During the non-breeding season the lobules of the mammary glands consist of solid cords of cells which may occasionally be embedded in a pad of fat tissue.
During the breeding season some mammary glands can exhibit a tubular grade of organization and can even secrete milk without the intervention of pregnancy. Apparently the stimulus of pregnancy and incubation of an egg in the pouch is generally, but not invariably necessary for development of an alveolar grade of organization. The ducts leading from the lobules to the skin of the areola undergo hypertrophy during the course of lactation.
The present work shows that the gestation period is at least 16 days long but evidence in the literature shows it may be as long as 27 days. The incubation period of an egg in the pouch was found to be of the order of 10–10·5 days.
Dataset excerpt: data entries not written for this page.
(* ===== verification/Qwe.v ===== *)
(** * The kernel's header

    The constants of [src/kernel/qwe.h], which the command line and
    the kernel share. *)

From Stdlib Require Import String ZArith.
From stdpp Require Import base.
From S2P Require Import Prelude.

Definition QWE_VERSION : bytes := bytes_of "0.3.1".

Definition QWE_EXIT_OK : Z := 0.
Definition QWE_EXIT_FAILED : Z := 1.
Definition QWE_EXIT_USAGE : Z := 2.
Definition QWE_EXIT_CANCELLED : Z := 130.
(** What is known of the jobs at any moment between two turns of the loop. *)
Record run_post (jobs : list job) (mp : Z) (r : option (Z * list qwe_job_result)) (y : sys W) : Prop := {
  rp_work : Forall2 same_work jobs (y_jobs y);
  rp_inv : all_inv y;
  rp_info : exists infos names caps, infos_for env jobs jobs [] [] infos names caps /\
    needs_met infos (y_jobs y) /\ within_limits infos mp caps (y_jobs y);
  rp_end : forall code results, r = Some (code, results) ->
    all_final (y_jobs y) /\ results = map job_result (y_jobs y) /\ code = exit_code 0 (y_jobs y) (x_cancel (y_ctx y));
}.

Lemma infos_same jobs jobs' infos names caps : Forall2 same_work jobs jobs' ->
  infos_for env jobs' jobs' [] [] infos names caps -> infos_for env jobs jobs [] [] infos names caps.
Proof.
  intros Hs [I1 I2 I3 I4 I5].
  assert (Hf : forall id i, find_from jobs i id = find_from jobs' i id).
  { intros id. clear -Hs. induction Hs as [|j j' l l' (H1 & _) Hs IH]; intros i; cbn; [done |]. by rewrite H1, IH. }
  assert (Hn : forall needs, need_indices jobs needs = need_indices jobs' needs).
  { induction needs as [|id needs IH]; cbn; [done |]. unfold find_job. by rewrite Hf, IH. }
  constructor; [| | done | | done].
  - rewrite I1. symmetry. by eapply Forall2_length.
  - intros i j info Hj Hi. destruct (Forall2_lookup_l _ _ _ _ _ Hs Hj) as (j' & Hj' & (_ & _ & _ & E)).
    rewrite Hn, <- E. by eapply I2.
  - intros i j info Hj Hi. destruct (Forall2_lookup_l _ _ _ _ _ Hs Hj) as (j' & Hj' & (_ & E & _)).
    rewrite <- E. by eapply I4.
Qed.

Lemma adv_same_work ks kg (l l' : list job) : Forall2 (adv ks kg) l l' -> Forall2 same_work l l'.
Proof. intros H. eapply Forall2_impl; [exact H |]. by intros j j' [[] ? ? ? ? ? ? ? ?]. Qed.

Lemma fresh_good (y : sys W) infos names caps mp : Forall fresh (y_jobs y) -> validated (y_jobs y) -> (0 <= mp < 2 ^ 63)%Z ->
  infos_for env (y_jobs y) (y_jobs y) [] [] infos names caps -> good infos mp caps y.
Proof.
  intros Hf Hv Hm [I1 I2 (I3 & _ & _ & _) I4 I5]. assert (Hnone : forall n, total running_weight (sched_view (y_jobs y) infos) = 0 /\
    total (group_weight n) (sched_view (y_jobs y) infos) = 0).
  { intros n. unfold sched_view. clear -Hf. revert infos. induction Hf as [|j l [Hj _ _ _] Hf IH]; intros [|i il]; cbn; try done.
    destruct (IH il) as [E1 E2]. rewrite E1, E2. unfold running_weight, group_weight. cbn. rewrite Hj, andb_false_r. done. }
  constructor.
  - eapply Forall_impl; [exact Hf |]. apply fresh_inv.
  - constructor; [done | | | | done].
    + intros i info d Hi Hd. destruct (lookup_lt_is_Some_2 (y_jobs y) i) as [j Hj]; [rewrite <- I1; by eapply lookup_lt_Some |].
      destruct (need_indices_ok (y_jobs y) (jb_needs j)) as (ds & E & Hlt & _).
      { intros id Hid. eapply validated_known; [done | by eapply list_elem_of_lookup_2 | done]. }
      rewrite (I2 i j info Hj Hi) in E. injection E as <-. by apply Hlt.
    + intros i info Hi. destruct (lookup_lt_is_Some_2 (y_jobs y) i) as [j Hj]; [rewrite <- I1; by eapply lookup_lt_Some |].
      specialize (I4 i j info Hj Hi). destruct (decide _); [lia |]. destruct I4 as (g & -> & Hg%lookup_lt_Some). lia.
    + intros c [g Hg]%list_elem_of_lookup. destruct (lookup_lt_is_Some_2 names g) as [t Ht]; [rewrite I3; by eapply lookup_lt_Some |].
      destruct (I5 ltac:(by intros ? ? ? [=]) g t c Ht Hg). lia.
  - intros i j info Hj Hi Hp. eapply Forall_lookup_1 in Hf; [| exact Hj]. destruct Hf as [E _ _ _]. by rewrite E in Hp.
  - split; [intros _ | intros g cap Hc].
    + unfold running. rewrite count_running_total. rewrite (proj1 (Hnone 0)). lia.
    + unfold group_sessions. rewrite group_running_total. rewrite (proj2 (Hnone (S g))).
      destruct (lookup_lt_is_Some_2 names g) as [t Ht]; [rewrite I3; by eapply lookup_lt_Some |].
      destruct (I5 ltac:(by intros ? ? ? [=]) g t cap Ht Hc). lia.
Qed.
Lemma kept_acyclic : acyclic (dag_job <$> compact keep jobs 0).
Proof.
  intros a Ha. apply (acyclic_jobs (places 0 keep !!! a)).
  assert (H : forall x y, tc (edge (dag_job <$> compact keep jobs 0)) x y -> tc (edge (dag_job <$> jobs)) (places 0 keep !!! x) (places 0 keep !!! y)).
  { intros x y. induction 1 as [x y He|x y z He _ IH]; [by apply tc_once, kept_edge | eapply tc_l; [by apply kept_edge | done]]. }
  by apply H.
Qed.
End kept.

Lemma compact_fresh keep jobs k : Forall fresh jobs -> Forall fresh (compact keep jobs k).
Proof.
  intros H. revert keep k. induction H as [|j jobs Hj _ IH]; intros [|[] keep] k; cbn; try constructor; auto.
  destruct Hj as [F1 [U1 U2 [] U4] F3 F4]. constructor; [done | | done | done]. constructor; [done | done | by constructor | done].
Qed.

(** What [select_jobs] comes to. *)
Lemma select_ok {W} (env : environment W) v mem jobs ids : startable env jobs v ->
  exists r, select_jobs mem jobs ids = CRet r /\
  match r with
  | Selected kept => startable env kept v /\ (forall id, id ∈ ids -> is_Some (find_job jobs id)) /\
      exists keep, kept = compact keep jobs 0 /\ forall i, keep !! i = Some true <-> wanted jobs ids i
  | NoSuchJob id => id ∈ ids /\ find_job jobs id = None
  | SelectNoMemory => mem <> []
  end.
Proof.
  intros [H1 H2 H3 H4]. destruct (validated_graph _ H3) as [Hk Ha]. unfold select_jobs.
  destruct (alloc mem) as [ok mem'] eqn:Em. destruct ok; cbn [negb].
  2: { eexists. split; [done |]. by destruct mem. }
  set (size := if length jobs =? 0 then 1 else length jobs).
  assert (Hsize : length jobs <= size) by (unfold size; destruct (Nat.eqb_spec (length jobs) 0); lia).
  destruct (choose_ok jobs ids size Hk Hsize ids (replicate size false)) as (r & -> & Hr); [done | apply length_replicate | |].
  { intros i Hi. apply lookup_replicate in Hi as [? _]. done. }
  cstep. destruct r as [keep|id]; [| by exists (NoSuchJob id)]. destruct Hr as (Hl & _ & Hw & Hc).
  destruct (mark_all_ok jobs ids size Hk Hsize (S (length keep)) keep Hl) as (keep' & -> & Hl' & Hk' & Hw' & Hcl); [| done |].
  { lia. }
  eexists. split; [done |]. split_and!.
  - constructor; [done | by apply compact_fresh | | done].
    destruct (check_exact (dag_job <$> compact keep' jobs 0)) as [(st & e & E & Hok) _]. exists e. rewrite E.
    f_equal. f_equal. apply Hok. split; [by apply kept_known | by apply kept_acyclic].
  - intros id Hid. destruct (Hc id Hid) as (i & -> & _). by eexists.
  - exists keep'. split; [done |]. intros i. split; [apply Hw' |]. intros (id & c & Hid & Hf & Hrtc).
    destruct (Hc id Hid) as (c' & Hf' & Hkc). rewrite Hf in Hf'. injection Hf' as <-. apply Hk' in Hkc.
    clear -Hrtc Hkc Hcl. induction Hrtc as [|x y z He _ IH]; [done |]. apply IH. by eapply Hcl.
Qed.

(** C33. [--job] keeps the chosen jobs and everything they need, directly or
    through others, and nothing else, in their order; the marking loop ends within
    as many passes as there are jobs and one; a name that is no job's is reported.
    What is left can be run as the whole workflow could: every need names a job
    that was kept, and no job needs itself. *)
Theorem select_exact {W} (env : environment W) v mem jobs ids : startable env jobs v ->
  exists r, select_jobs mem jobs ids = CRet r /\
  match r with
  | Selected kept => startable env kept v /\ (forall id, id ∈ ids -> is_Some (find_job jobs id)) /\
      exists keep, kept = compact keep jobs 0 /\ forall i, keep !! i = Some true <-> wanted jobs ids i
  | NoSuchJob id => id ∈ ids /\ find_job jobs id = None
  | SelectNoMemory => mem <> []
  end.
Proof. apply select_ok. Qed.

(** [a] needs [b], [b] needs [c]; [d] is alone.  [--job b] keeps [b] and [c]. *)
Definition four_jobs : list job :=
  [job0 0 "a" "local" ["b"%string] [Sample.step] 0; job0 1 "b" "local" ["c"%string] [Sample.step] 0;
   job0 2 "c" "local" [] [Sample.step] 0; job0 3 "d" "local" [] [Sample.step] 0].

Lemma four_startable : startable Sample.env four_jobs (Some Sample.two).
Proof.
  destruct Sample.sample_startable as [S1 _ _ S4]. constructor; [done | by repeat constructor | | done].
  eexists. vm_compute. reflexivity.
Qed.

Lemma select_exact_witness :
  (exists kept, select_jobs [] four_jobs ["b"%string] = CRet (Selected kept) /\ jb_id <$> kept = ["b"; "c"]%string) /\
  exists r, select_jobs [] four_jobs ["b"%string] = CRet r /\
  match r with
  | Selected kept => startable Sample.env kept (Some Sample.two) /\ (forall id, id ∈ ["b"%string] -> is_Some (find_job four_jobs id)) /\
      exists keep, kept = compact keep four_jobs 0 /\ forall i, keep !! i = Some true <-> wanted four_jobs ["b"%string] i
  | NoSuchJob id => id ∈ ["b"%string] /\ find_job four_jobs id = None
  | SelectNoMemory => ([] : list bool) <> []
  end.
Proof.
  split; [eexists; split; vm_compute; reflexivity |].
  apply (select_exact Sample.env (Some Sample.two) [] four_jobs ["b"%string]), four_startable.
Defined.

(** ** The note on skipped jobs *)

Definition is_disabled (j : job) : bool :=
  match jb_detail j, jb_reason j with
  | Some _, Some reason => String.eqb reason "target-disabled"
  | _, _ => false
  end.

Lemma in_jobs_cons j jobs t : (exists j', j' ∈ j :: jobs /\ is_disabled j' = true /\ jb_target j' = t) <->
  (is_disabled j = true /\ jb_target j = t) \/ exists j', j' ∈ jobs /\ is_disabled j' = true /\ jb_target j' = t.
Proof.
  split.
  - intros (j' & [->|Hj]%elem_of_cons & Hd & Ht); [by left | right; by exists j'].
  - intros [[Hd Ht]|(j' & Hj & Hd & Ht)]; [exists j | exists j']; (split; [| done]); [by left | by right].
Qed.

Definition add_target (seen : list (string * string)) (target detail : string) : list (string * string) :=
  if existsb (fun s => String.eqb (fst s) target) seen then seen else seen ++ [(target, detail)].

Lemma add_target_ok seen target detail : NoDup (fst <$> seen) ->
  NoDup (fst <$> add_target seen target detail) /\
  forall t, t ∈ (fst <$> add_target seen target detail) <-> t ∈ (fst <$> seen) \/ target = t.
Proof.
  intros Hn. unfold add_target. destruct (existsb _ seen) eqn:He.
  - split; [done |]. intros t. split; [by left | intros [?|<-]; [done |]].
    apply existsb_exists in He as (s & Hs%list_elem_of_In & Es%String.eqb_eq). rewrite <- Es. by apply list_elem_of_fmap_2.
  - assert (Hnot : target ∉ (fst <$> seen)).
    { intros (s & -> & Hs)%list_elem_of_fmap. apply not_true_iff_false in He. apply He, existsb_exists. exists s.
      split; [by apply list_elem_of_In | apply String.eqb_refl]. }
    rewrite fmap_app. split.
    + apply NoDup_app. split_and!; [done | | apply NoDup_singleton]. intros t Ht Ht'. apply list_elem_of_singleton in Ht'. by subst.
    + intros t. rewrite elem_of_app. cbn. rewrite list_elem_of_singleton. naive_solver.
Qed.

(** The note counts every job skipped for its target, and names each such target
    once. *)
Lemma disabled_targets_exact jobs n seen : NoDup (fst <$> seen) ->
  let '(skipped, seen') := disabled_targets jobs n seen in
  skipped = n + length (filter (fun j => is_disabled j = true) jobs) /\ NoDup (fst <$> seen') /\
  forall t, t ∈ (fst <$> seen') <-> t ∈ (fst <$> seen) \/ exists j, j ∈ jobs /\ is_disabled j = true /\ jb_target j = t.
Proof.
  revert n seen. induction jobs as [|j jobs IH]; intros n seen Hn.
  - cbn. split_and!; [lia | done |]. intros t. split; [by left | intros [?|(? & ?%not_elem_of_nil & _)]; done].
  - assert (E : disabled_targets (j :: jobs) n seen =
      if is_disabled j then disabled_targets jobs (S n) (add_target seen (jb_target j) (default ""%string (jb_detail j))) else disabled_targets jobs n seen).
    { unfold is_disabled. cbn [disabled_targets]. by destruct (jb_detail j), (jb_reason j). }
    rewrite E. destruct (is_disabled j) eqn:Hd.
    + destruct (add_target_ok seen (jb_target j) (default ""%string (jb_detail j)) Hn) as [Hn' Ht].
      specialize (IH (S n) _ Hn'). destruct (disabled_targets jobs _ _) as [skipped seen']. destruct IH as (-> & H2 & H3).
      rewrite filter_cons_True by done. split_and!; [cbn; lia | done |]. intros t. rewrite H3, Ht, in_jobs_cons, Hd. naive_solver.
    + specialize (IH n _ Hn). destruct (disabled_targets jobs _ _) as [skipped seen']. destruct IH as (-> & H2 & H3).
      rewrite filter_cons_False by (by rewrite Hd). split_and!; [done | done |]. intros t. rewrite H3, in_jobs_cons, Hd. naive_solver.
Qed.
(* ===== verification/Validate.v ===== *)
(** * Validation

    Models [src/kernel/validate.c].  The schema checks are Lua
    ([qwe.validate], [qwe.inventory]): what their calls give is an argument.  The
    C code puts a position to each error, adds the repeated keys and the check of
    the [needs:] graph, and prints everything in source order.  Allocations answer
    as in [Redact]; the jobs of the document are the entries of [Jobs]. *)

From Stdlib Require Import Ascii String NArith ZArith Lia.
From stdpp Require Import base sets list strings sorting.
From S2P Require Import Prelude Cstr Redact Fmt Dag Jobs Positions.

(** ** Problems *)

Record problem := Problem { pr_pos : qwe_pos; pr_message : bytes }.

Record problems := Problems { ps_v : list problem; ps_vcap : nat; ps_oom : bool }.

#[export] Instance problems_eta : Eta problems := fun ps => Problems (ps_v ps) (ps_vcap ps) (ps_oom ps).

Definition no_problems : problems := Problems [] 0 false.

(** Everything below takes the answers of the allocations and the problems so
    far, and gives what is left of both. *)
Definition vstate : Type := list bool * problems.

Definition no_memory (s : vstate) : vstate := (fst s, (snd s) <| ps_oom := true |>).

Definition add (s : vstate) (pos : qwe_pos) (message : bytes) : vstate :=
  let '(mem, ps) := s in
  let full := length (ps_v ps) =? ps_vcap ps in
  let '(ok, mem) := if full then alloc mem else (true, mem) in
  if negb ok then no_memory (mem, ps)
  else
    let ps := if full then ps <| ps_vcap := if ps_vcap ps =? 0 then 16 else ps_vcap ps * 2 |> else ps in
    let '(ok, mem) := alloc mem in
    if negb ok then no_memory (mem, ps)
    else (mem, ps <| ps_v := ps_v ps ++ [Problem pos message] |>).

(** ** Positions *)

(** The loop of [locate]: the pointer is cut at its last slash until something is
    found. *)
Fixpoint locate_loop (fuel : nat) (table : qwe_positions) (p : bytes) (first want_key : bool) : cres qwe_pos :=
  match fuel with
  | 0 => CFuel
  | S fuel =>
      found ← (if first && want_key then qwe_positions_key table p else qwe_positions_value table p);
      match found with
      | Some pos => mret pos
      | None =>
          match strrchr "/" p with
          | None => mret (Pos 1 1)
          | Some (p, _) => locate_loop fuel table p false want_key
          end
      end
  end.

Definition locate (s : vstate) (table : qwe_positions) (pointer : bytes) (want_key : bool) : cres (vstate * qwe_pos) :=
  let '(mem, ps) := s in
  let '(ok, mem) := alloc mem in
  if negb ok then mret (no_memory (mem, ps), Pos 1 1)
  else pos ← locate_loop (S (length pointer)) table pointer true want_key; mret ((mem, ps), pos).

(** ** Tokens of a pointer *)

Fixpoint escape_token (s : bytes) : bytes :=
  match s with
  | [] => []
  | c :: s =>
      if Ascii.eqb c "~" then "~"%char :: "0"%char :: escape_token s
      else if Ascii.eqb c "/" then "~"%char :: "1"%char :: escape_token s
      else c :: escape_token s
  end.

Fixpoint unescape (tok : bytes) : bytes :=
  match tok with
  | [] => []
  | c :: tok' =>
      match tok' with
      | d :: rest =>
          if Ascii.eqb c "~" && Ascii.eqb d "1" then "/"%char :: unescape rest
          else if Ascii.eqb c "~" && Ascii.eqb d "0" then "~"%char :: unescape rest
          else c :: unescape tok'
      | [] => [c]
      end
  end.

Definition last_token (pointer : bytes) : bytes :=
  unescape (match strrchr "/" pointer with Some (_, tok) => tok | None => pointer end).

(** ** The needs graph *)

(** The copies of the needs; one that is no string would be [strdup(NULL)]. *)
Fixpoint copy_needs (mem : list bool) (l : list (option string)) : cres (list bool * option (list string)) :=
  match l with
  | [] => mret (mem, Some [])
  | None :: _ => CUndef
  | Some need :: l =>
      let '(ok, mem) := alloc mem in
      if negb ok then mret (mem, None)
      else
        '(mem, r) ← copy_needs mem l;
        mret (mem, option_map (cons need) r)
  end.

Fixpoint dag_jobs (mem : list bool) (entries : list (string * job_table)) : cres (list bool * option (list qwe_dag_job)) :=
  match entries with
  | [] => mret (mem, Some [])
  | (id, t) :: entries =>
      '(mem, needs) ← match tb_needs t with
                      | None => mret (mem, Some [])
                      | Some l => let '(ok, mem) := alloc mem in if ok then copy_needs mem l else mret (mem, None)
                      end;
      match needs with
      | None => mret (mem, None)
      | Some needs =>
          '(mem, r) ← dag_jobs mem entries;
          mret (mem, option_map (cons (DagJob id needs)) r)
      end
  end.

(** The pointer of what the graph check objects to: [ptr] has room for it. *)
Definition dag_pointer (st : qwe_dag_status) (tok : bytes) (need : nat) : cres bytes :=
  let size := length tok + 64 in
  match st with
  | QWE_DAG_NO_MEMORY => qwe_xfmt size (bytes_of "/jobs")
  | QWE_DAG_UNKNOWN_NEED => qwe_xfmt size (bytes_of "/jobs/" ++ tok ++ bytes_of "/needs/" ++ dec (Z.of_nat need))
  | _ => qwe_xfmt size (bytes_of "/jobs/" ++ tok)
  end.

Definition report_dag (s : vstate) (table : qwe_positions) (jobs : list qwe_dag_job) (st : qwe_dag_status) (err : qwe_dag_error) :
    cres vstate :=
  let '(mem, ps) := s in
  id ← (if st is QWE_DAG_NO_MEMORY then mret [] else j ← cread jobs (de_job err); mret (bytes_of (dj_id j)));
  let '(ok, mem) := alloc mem in
  if negb ok then mret (no_memory (mem, ps))
  else
    let '(ok, mem) := alloc mem in
    if negb ok then mret (no_memory (mem, ps))
    else
      ptr ← dag_pointer st (escape_token id) (de_need err);
      '(s, pos) ← locate (mem, ps) table ptr (if st is QWE_DAG_CYCLE then true else false);
      mret (add s pos (de_message err)).

Definition check_dag (s : vstate) (entries : list (string * job_table)) (table : qwe_positions) : cres vstate :=
  let '(mem, ps) := s in
  let '(mem, ok) := load_ids mem 0 0 entries in
  if negb ok then mret (no_memory (mem, ps))
  else
    let '(ok, mem) := alloc mem in
    if negb ok then mret (no_memory (mem, ps))
    else
      let '(ok, mem) := alloc mem in
      if negb ok then mret (no_memory (mem, ps))
      else
        '(mem, jobs) ← dag_jobs mem (merge_sort cmp_job entries);
        match jobs with
        | None => mret (no_memory (mem, ps))
        | Some jobs =>
            (* the two arrays of the check; they are not tried if a need is unknown *)
            let '(ok1, mem1) := alloc mem in
            let '(ok2, mem2) := alloc mem1 in
            '(st, err) ← qwe_dag_check (ok1 && ok2) jobs;
            let mem := if st is QWE_DAG_UNKNOWN_NEED then mem else mem2 in
            if decide (st = QWE_DAG_OK) then mret (mem, ps) else report_dag (mem, ps) table jobs st err
        end.

(** ** What Lua found *)

(** The fields of an error; [None]: not a string. *)
Record lua_error := LuaError { le_pointer : option bytes; le_kind : option bytes; le_message : option bytes }.

Fixpoint collect_errors (s : vstate) (errors : list lua_error) (table : qwe_positions) : cres vstate :=
  match errors with
  | [] => mret s
  | e :: errors =>
      '(s, pos) ← locate s table (default [] (le_pointer e)) (bool_decide (le_kind e = Some (bytes_of "key")));
      collect_errors (add s pos (default (bytes_of "invalid") (le_message e))) errors table
  end.

Definition duplicate_message (key : bytes) (first : qwe_pos) : bytes :=
  qwe_msg 512 (bytes_of "duplicate key " ++ DQ :: key ++ DQ :: bytes_of " (first at line " ++ dec (p_line first) ++ bytes_of ")").

Definition add_duplicate (s : vstate) (d : bytes * qwe_pos * qwe_pos) : vstate :=
  let '(pointer, first, second) := d in
  let '(mem, ps) := s in
  let '(ok, mem) := alloc mem in
  if negb ok then no_memory (mem, ps)
  else add (mem, ps) second (duplicate_message (last_token pointer) first).

Definition collect_duplicates (s : vstate) (table : qwe_positions) : vstate :=
  foldl add_duplicate s (qwe_positions_duplicates table).

(** ** The report *)

Definition cmp_problem (x y : problem) : comparison :=
  match cmp_pos (pr_pos x) (pr_pos y) with
  | Eq => strcmp (pr_message x) (pr_message y)
  | c => c
  end.

Definition problem_le (x y : problem) : Prop := cmp_problem x y <> Gt.

#[export] Instance problem_le_dec : RelDecision problem_le.
Proof. intros x y. unfold problem_le. destruct (cmp_problem x y); [left | left | right]; congruence. Defined.

Definition problem_line (cmd path : bytes) (p : problem) : bytes :=
  cmd ++ bytes_of ": " ++ path ++ bytes_of ":" ++ dec (p_line (pr_pos p)) ++ bytes_of ":" ++ dec (p_col (pr_pos p)) ++
  bytes_of ": " ++ pr_message p ++ [NL].

Definition oom_line (cmd path : bytes) : bytes :=
  cmd ++ bytes_of ": " ++ path ++ bytes_of ": out of memory while checking the workflow" ++ [NL].

Definition print_problems (ps : problems) (cmd path : bytes) : list bytes :=
  (problem_line cmd path <$> qsort problem_le (ps_v ps)) ++ (if ps_oom ps then [oom_line cmd path] else []).

Definition plugin_line (cmd : bytes) (p : bytes * bytes) : bytes :=
  cmd ++ bytes_of ": " ++ fst p ++ bytes_of ": " ++ snd p ++ [NL].

Fixpoint is_prefix (p s : bytes) : bool :=
  match p, s with
  | [], _ => true
  | x :: p, y :: s => Ascii.eqb x y && is_prefix p s
  | _ :: _, [] => false
  end.

(** Whether [strstr(s, needle)] finds it. *)
Fixpoint strstr (s needle : bytes) : bool :=
  is_prefix needle s || match s with [] => false | _ :: s => strstr s needle end.

Definition report_internal_error (msg : option bytes) (cmd label path : bytes) : list bytes :=
  match msg with
  | Some m =>
      if strstr m (bytes_of "malloc failed") || strstr m (bytes_of "memory") then [oom_line cmd path]
      else [cmd ++ bytes_of ": " ++ path ++ bytes_of ": internal error in the " ++ label ++ bytes_of ": " ++ m ++ [NL]]
  | None => [cmd ++ bytes_of ": " ++ path ++ bytes_of ": internal error in the " ++ label ++ bytes_of ": unknown error" ++ [NL]]
  end.

(** The directory the workflow is in. *)
Definition workflow_dir (path : bytes) : bytes := match strrchr "/" path with Some (dir, _) => dir | None => [] end.

(** A protected call of Lua: the error it raised, if any, or what it gave. *)
Definition pcall (A : Type) : Type := option bytes + A.

(** The count, and the lines printed, in order.  [validator]: loading the module
    and what [validate_project] gives for a directory: the errors of the
    workflow, and those of the project's plugins.  [tables]: what reading the jobs
    gives, where it comes to that. *)
Definition qwe_validate_doc (mem : list bool) (require : pcall unit) (validate_project : bytes -> pcall (list lua_error * list (bytes * bytes)))
    (tables : cres (list (string * job_table))) (table : qwe_positions) (cmd path : bytes) : cres (nat * list bytes) :=
  match require with
  | inl msg => mret (1, report_internal_error msg cmd (bytes_of "validator") path)
  | inr _ =>
      let '(ok, mem) := alloc mem in
      if negb ok then mret (1, [cmd ++ bytes_of ": " ++ path ++ bytes_of ": out of memory" ++ [NL]])
      else
        match validate_project (workflow_dir path) with
        | inl msg => mret (1, report_internal_error msg cmd (bytes_of "validator") path)
        | inr (errors, plugins) =>
            s ← collect_errors (mem, no_problems) errors table;
            let s := collect_duplicates s table in
            s ← (if (length (ps_v (snd s)) =? 0) && negb (ps_oom (snd s)) then entries ← tables; check_dag s entries table else mret s);
            let ps := snd s in
            let n := length (ps_v ps) + (if ps_oom ps then 1 else 0) in
            mret (n + length plugins, (plugin_line cmd <$> plugins) ++ print_problems ps cmd path)
        end
  end.

Definition qwe_validate_inventory (mem : list bool) (require : pcall unit) (validate : pcall (list lua_error))
    (table : qwe_positions) (cmd path : bytes) : cres (nat * list bytes) :=
  match require, validate with
  | inl msg, _ | _, inl msg => mret (1, report_internal_error msg cmd (bytes_of "inventory reader") path)
  | inr _, inr errors =>
      s ← collect_errors (mem, no_problems) errors table;
      let ps := snd (collect_duplicates s table) in
      mret (length (ps_v ps) + (if ps_oom ps then 1 else 0), print_problems ps cmd path)
  end.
A newly-hatched echidna weighed 378 mg and was 1·47 cm long; it exhibited an egg tooth and the remains of foetal membranes attached to the abdomen. The newly-hatched had well-developed olfactory organs including sensory cells in the olfactory epithelium. The alimentary tract exhibited a degree of differentiation consistent with the notion that it could digest milk.
The fatty acid composition of the triglyceride fraction of a sample of milk taken just after hatching differed from that of mature milk in that the ratio of the concentration of oleic acid to palmitic acid in the early milk was about unity whereas it was 3·7 in mature milk. A high level of arachidonic acid may be a characteristic of the milk at hatching.
Iron was present in a concentration of 8·3 μg/ml in the early milk, and of 43·0 μ/mlg/ml in a sample of mature milk. The regression of the mammary glands from the alveolar to the solid-cord state is described.
Two corpora lutea of pregnancy, taken about 11 and 19 days after egg laying, were degenerate.